(Recorded data)
--

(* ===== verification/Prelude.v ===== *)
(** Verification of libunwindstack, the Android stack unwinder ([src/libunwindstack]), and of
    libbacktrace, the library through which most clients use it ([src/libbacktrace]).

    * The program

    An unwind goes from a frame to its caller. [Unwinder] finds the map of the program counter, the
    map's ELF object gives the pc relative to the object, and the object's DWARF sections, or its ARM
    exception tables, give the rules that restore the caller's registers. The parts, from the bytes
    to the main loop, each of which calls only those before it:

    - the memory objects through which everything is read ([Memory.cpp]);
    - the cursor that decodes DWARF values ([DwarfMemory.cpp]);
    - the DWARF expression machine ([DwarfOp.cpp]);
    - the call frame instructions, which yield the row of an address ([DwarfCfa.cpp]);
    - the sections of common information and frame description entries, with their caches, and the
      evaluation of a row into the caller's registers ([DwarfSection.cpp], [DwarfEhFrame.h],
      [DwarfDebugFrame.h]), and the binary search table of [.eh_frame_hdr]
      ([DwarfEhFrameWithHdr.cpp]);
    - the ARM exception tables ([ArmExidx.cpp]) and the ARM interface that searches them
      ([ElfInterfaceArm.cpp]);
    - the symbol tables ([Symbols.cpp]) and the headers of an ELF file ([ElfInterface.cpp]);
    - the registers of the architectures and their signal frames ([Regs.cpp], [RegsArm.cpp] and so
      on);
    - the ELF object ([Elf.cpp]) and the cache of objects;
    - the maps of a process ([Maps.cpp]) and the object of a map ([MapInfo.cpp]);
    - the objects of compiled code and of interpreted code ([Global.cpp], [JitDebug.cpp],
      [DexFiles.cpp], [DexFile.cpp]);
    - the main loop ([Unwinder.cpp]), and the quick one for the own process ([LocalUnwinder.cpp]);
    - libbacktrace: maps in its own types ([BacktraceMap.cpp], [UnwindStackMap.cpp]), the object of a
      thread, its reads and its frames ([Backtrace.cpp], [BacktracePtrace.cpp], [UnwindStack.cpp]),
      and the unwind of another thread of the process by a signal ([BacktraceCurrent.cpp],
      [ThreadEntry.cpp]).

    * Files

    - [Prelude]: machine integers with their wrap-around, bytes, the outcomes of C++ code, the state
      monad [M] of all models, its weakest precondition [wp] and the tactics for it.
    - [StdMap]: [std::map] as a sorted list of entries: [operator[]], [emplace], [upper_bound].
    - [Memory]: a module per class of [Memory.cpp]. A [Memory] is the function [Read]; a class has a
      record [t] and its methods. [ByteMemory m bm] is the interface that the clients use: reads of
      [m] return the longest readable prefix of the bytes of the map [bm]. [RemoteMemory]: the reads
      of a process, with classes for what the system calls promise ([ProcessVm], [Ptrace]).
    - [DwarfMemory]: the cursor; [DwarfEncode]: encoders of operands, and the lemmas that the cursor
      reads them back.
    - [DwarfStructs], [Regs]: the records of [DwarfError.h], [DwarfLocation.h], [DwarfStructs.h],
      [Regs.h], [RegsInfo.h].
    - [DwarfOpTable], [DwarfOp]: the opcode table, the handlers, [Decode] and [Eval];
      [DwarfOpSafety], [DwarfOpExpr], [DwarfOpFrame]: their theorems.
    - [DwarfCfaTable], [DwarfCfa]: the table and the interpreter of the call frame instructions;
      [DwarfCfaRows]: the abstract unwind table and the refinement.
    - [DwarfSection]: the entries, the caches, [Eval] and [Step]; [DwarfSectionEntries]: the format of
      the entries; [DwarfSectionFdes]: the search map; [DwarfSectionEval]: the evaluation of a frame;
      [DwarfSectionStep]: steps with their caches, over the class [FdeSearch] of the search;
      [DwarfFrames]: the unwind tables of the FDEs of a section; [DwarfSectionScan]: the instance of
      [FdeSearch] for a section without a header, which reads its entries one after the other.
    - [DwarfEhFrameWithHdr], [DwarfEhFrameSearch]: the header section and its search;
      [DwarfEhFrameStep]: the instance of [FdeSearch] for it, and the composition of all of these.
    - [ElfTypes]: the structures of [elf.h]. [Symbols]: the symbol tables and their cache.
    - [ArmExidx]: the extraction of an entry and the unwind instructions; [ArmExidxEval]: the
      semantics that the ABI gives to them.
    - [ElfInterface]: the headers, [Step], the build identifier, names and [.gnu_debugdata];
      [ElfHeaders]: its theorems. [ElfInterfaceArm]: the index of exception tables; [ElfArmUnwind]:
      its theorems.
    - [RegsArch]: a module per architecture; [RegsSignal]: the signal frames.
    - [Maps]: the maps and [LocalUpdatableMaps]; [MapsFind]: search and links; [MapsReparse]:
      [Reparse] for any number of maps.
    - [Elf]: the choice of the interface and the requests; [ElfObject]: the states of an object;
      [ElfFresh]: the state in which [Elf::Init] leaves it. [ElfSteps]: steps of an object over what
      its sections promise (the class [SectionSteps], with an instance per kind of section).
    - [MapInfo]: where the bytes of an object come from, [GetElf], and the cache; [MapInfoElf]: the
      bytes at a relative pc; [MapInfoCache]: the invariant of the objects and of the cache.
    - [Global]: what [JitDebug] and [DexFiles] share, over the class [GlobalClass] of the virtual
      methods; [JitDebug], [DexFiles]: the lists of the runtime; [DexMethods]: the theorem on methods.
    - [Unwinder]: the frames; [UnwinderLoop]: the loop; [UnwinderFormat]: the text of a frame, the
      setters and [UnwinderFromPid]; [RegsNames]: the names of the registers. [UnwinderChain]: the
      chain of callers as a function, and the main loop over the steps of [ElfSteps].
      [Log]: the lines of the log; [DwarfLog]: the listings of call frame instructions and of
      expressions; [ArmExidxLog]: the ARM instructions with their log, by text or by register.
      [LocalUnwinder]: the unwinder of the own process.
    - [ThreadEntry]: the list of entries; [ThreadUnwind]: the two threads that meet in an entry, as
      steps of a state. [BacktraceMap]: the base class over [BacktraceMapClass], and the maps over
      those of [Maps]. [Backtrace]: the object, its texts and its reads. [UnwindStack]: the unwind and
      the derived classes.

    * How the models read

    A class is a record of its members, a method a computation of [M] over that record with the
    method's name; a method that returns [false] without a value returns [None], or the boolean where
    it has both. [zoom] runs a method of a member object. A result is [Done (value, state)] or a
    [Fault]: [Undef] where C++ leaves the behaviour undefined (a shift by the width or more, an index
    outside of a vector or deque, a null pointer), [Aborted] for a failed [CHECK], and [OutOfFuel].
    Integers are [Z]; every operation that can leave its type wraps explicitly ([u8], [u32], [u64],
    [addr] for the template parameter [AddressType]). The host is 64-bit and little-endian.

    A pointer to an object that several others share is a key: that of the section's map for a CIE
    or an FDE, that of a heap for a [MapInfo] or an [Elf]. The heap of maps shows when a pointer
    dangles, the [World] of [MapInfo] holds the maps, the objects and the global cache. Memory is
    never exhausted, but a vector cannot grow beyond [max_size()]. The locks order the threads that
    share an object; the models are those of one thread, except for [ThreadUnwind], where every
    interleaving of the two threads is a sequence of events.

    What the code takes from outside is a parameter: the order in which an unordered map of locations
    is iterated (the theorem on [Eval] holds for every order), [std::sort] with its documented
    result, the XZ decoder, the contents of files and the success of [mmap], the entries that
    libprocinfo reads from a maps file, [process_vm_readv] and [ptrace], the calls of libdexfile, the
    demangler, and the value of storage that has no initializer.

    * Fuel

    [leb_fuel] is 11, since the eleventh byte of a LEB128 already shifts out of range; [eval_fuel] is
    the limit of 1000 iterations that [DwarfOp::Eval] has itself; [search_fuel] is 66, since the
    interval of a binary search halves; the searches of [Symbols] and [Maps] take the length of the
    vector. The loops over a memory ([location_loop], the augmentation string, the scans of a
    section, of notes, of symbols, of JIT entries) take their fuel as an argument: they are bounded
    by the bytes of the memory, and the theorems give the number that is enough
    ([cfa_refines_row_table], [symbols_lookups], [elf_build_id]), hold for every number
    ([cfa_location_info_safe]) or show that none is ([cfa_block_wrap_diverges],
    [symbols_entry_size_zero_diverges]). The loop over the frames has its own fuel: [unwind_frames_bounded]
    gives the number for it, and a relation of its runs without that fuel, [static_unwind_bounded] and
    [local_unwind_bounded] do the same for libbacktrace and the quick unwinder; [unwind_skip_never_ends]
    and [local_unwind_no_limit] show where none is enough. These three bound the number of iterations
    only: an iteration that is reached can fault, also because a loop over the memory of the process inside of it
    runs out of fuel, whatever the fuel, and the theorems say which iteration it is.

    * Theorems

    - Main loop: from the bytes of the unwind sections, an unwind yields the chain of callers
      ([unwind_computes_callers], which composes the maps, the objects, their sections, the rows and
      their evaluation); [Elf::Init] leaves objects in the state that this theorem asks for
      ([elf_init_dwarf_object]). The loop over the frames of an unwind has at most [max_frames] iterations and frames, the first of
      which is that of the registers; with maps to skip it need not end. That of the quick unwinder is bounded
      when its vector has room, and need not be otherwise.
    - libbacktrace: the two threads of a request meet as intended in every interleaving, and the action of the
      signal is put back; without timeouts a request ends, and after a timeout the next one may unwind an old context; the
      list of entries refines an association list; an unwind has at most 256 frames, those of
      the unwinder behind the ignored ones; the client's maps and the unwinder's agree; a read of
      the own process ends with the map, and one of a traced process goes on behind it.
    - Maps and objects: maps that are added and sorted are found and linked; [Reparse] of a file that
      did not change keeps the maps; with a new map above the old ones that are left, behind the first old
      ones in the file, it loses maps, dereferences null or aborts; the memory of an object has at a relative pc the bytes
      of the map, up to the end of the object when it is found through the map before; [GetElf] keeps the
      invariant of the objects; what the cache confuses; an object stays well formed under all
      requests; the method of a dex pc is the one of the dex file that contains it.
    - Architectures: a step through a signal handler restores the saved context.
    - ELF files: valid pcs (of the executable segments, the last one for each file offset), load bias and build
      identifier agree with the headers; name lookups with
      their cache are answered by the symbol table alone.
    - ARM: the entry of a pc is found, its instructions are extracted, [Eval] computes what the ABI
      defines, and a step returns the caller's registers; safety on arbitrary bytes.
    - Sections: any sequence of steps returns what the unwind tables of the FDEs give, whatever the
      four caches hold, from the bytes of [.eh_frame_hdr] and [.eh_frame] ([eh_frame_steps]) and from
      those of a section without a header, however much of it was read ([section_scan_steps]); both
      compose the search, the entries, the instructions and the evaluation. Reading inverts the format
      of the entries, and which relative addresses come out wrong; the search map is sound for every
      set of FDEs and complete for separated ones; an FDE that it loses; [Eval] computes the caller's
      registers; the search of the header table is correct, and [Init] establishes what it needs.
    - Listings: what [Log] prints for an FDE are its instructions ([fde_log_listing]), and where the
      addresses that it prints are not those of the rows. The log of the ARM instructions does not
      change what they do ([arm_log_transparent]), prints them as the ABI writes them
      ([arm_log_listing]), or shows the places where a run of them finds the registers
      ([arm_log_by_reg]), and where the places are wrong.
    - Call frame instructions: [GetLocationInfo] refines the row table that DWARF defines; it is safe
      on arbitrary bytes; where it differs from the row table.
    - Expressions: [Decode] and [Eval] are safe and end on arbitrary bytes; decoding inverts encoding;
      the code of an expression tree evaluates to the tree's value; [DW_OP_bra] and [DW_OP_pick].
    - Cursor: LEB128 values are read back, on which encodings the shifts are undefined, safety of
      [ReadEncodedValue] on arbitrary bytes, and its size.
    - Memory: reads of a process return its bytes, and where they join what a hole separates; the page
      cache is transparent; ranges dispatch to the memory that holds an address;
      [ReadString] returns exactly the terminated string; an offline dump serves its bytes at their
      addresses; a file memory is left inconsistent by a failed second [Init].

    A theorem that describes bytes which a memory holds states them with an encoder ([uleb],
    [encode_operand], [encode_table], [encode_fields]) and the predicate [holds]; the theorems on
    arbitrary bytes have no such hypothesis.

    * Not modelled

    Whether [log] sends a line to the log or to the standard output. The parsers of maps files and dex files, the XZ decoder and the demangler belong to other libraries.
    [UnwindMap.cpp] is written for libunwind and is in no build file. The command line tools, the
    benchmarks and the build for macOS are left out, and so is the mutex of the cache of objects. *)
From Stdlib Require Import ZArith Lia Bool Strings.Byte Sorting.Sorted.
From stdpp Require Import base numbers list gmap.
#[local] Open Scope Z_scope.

--

Directions —
Where a line of the records contains the word "addresses", copy that line.

Written reply —
      of the entries, and which relative addresses come out wrong; the search map is sound for every
      addresses that it prints are not those of the rows. The log of the ARM instructions does not
      addresses; a file memory is left inconsistent by a failed second [Init].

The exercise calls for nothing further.